Stored data entries:
######

(* ===== verification/PointKernel.v ===== *)
(** A field-aware collection kept in memory: an instance of the kernel interface
    that holds a capture and records the batches it is given.  The witnesses of
    the logical export run it; it stands for no file of the repository. *)

From S2P Require Import Prelude PyFloat PyValue Json Envelope Models KernelConfig KernelInterface Database DatabaseFacts OperationsFacts.

Record point_memory : Type := PointMemory {
  pm_config : dict; pm_schema : list pyval; pm_points : list pyval;
  pm_sequence : Z; pm_batches : list (list pyval) }.

Definition point_step (method : string) (args : list pyval) (m : point_memory)
    : option (pyval * point_memory) :=
  match method, args with
  | "is_point_collection", _ => Some (PBool true, m)
  | "collection_config", _ => Some (PDict (pm_config m), m)
  | "vector_fields", _ => Some (PList (pm_schema m), m)
  | "last_sequence", _ => Some (PInt (pm_sequence m), m)
  | "export_points", _ =>
      Some (PDict [("config", PDict (pm_config m)); ("schema", PList (pm_schema m));
                   ("points", PList (pm_points m)); ("source_sequence", PInt (pm_sequence m))], m)
  | "apply_point_batch", [PList l] =>
      let n := Z.of_nat (length l) in
      Some (PDict [("first_sequence", PInt (pm_sequence m + 1));
                   ("last_sequence", PInt (pm_sequence m + n)); ("count", PInt n)],
            PointMemory (pm_config m) (pm_schema m) (pm_points m) (pm_sequence m + n)
              (pm_batches m ++ [l]))
  | _, _ => None
  end.

Definition point_call (method : string) (args : list pyval) (m : point_memory)
    : res pyval * point_memory :=
  match point_step method args m with
  | Some (v, m) => (Ok v, m)
  | None => (raise RuntimeError "unknown method", m)
  end.

#[export] Instance point_kernel : Kernel point_memory :=
  {| kernel_open := fun dir dim config schema =>
       match dir with Some m => Ok m | None => raise RuntimeError "no such collection" end;
     kernel_call := point_call |}.

#[export] Instance point_errors : OrdinaryErrors point_memory.
Proof.
  intros method args m e m'. cbn [kernel_call point_kernel]. unfold point_call.
  destruct (point_step method args m) as [[v n]|]; [done|by intros [= <- _]].
Qed.

#[export] Instance point_read_only : ReadOnly point_memory.
Proof.
  intros method args m. unfold read_methods. rewrite !elem_of_cons, elem_of_nil.
  by intros [-> | [-> | [-> | [-> | []]]]].
Qed.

######

▶ _Problem details_:
Return the entries exactly through the "(pm_schema m), m)" line.

▶ _Task output_:
(* ===== verification/PointKernel.v ===== *)
(** A field-aware collection kept in memory: an instance of the kernel interface
    that holds a capture and records the batches it is given.  The witnesses of
    the logical export run it; it stands for no file of the repository. *)

From S2P Require Import Prelude PyFloat PyValue Json Envelope Models KernelConfig KernelInterface Database DatabaseFacts OperationsFacts.

Record point_memory : Type := PointMemory {
  pm_config : dict; pm_schema : list pyval; pm_points : list pyval;
  pm_sequence : Z; pm_batches : list (list pyval) }.

Definition point_step (method : string) (args : list pyval) (m : point_memory)
    : option (pyval * point_memory) :=
  match method, args with
  | "is_point_collection", _ => Some (PBool true, m)
  | "collection_config", _ => Some (PDict (pm_config m), m)
  | "vector_fields", _ => Some (PList (pm_schema m), m)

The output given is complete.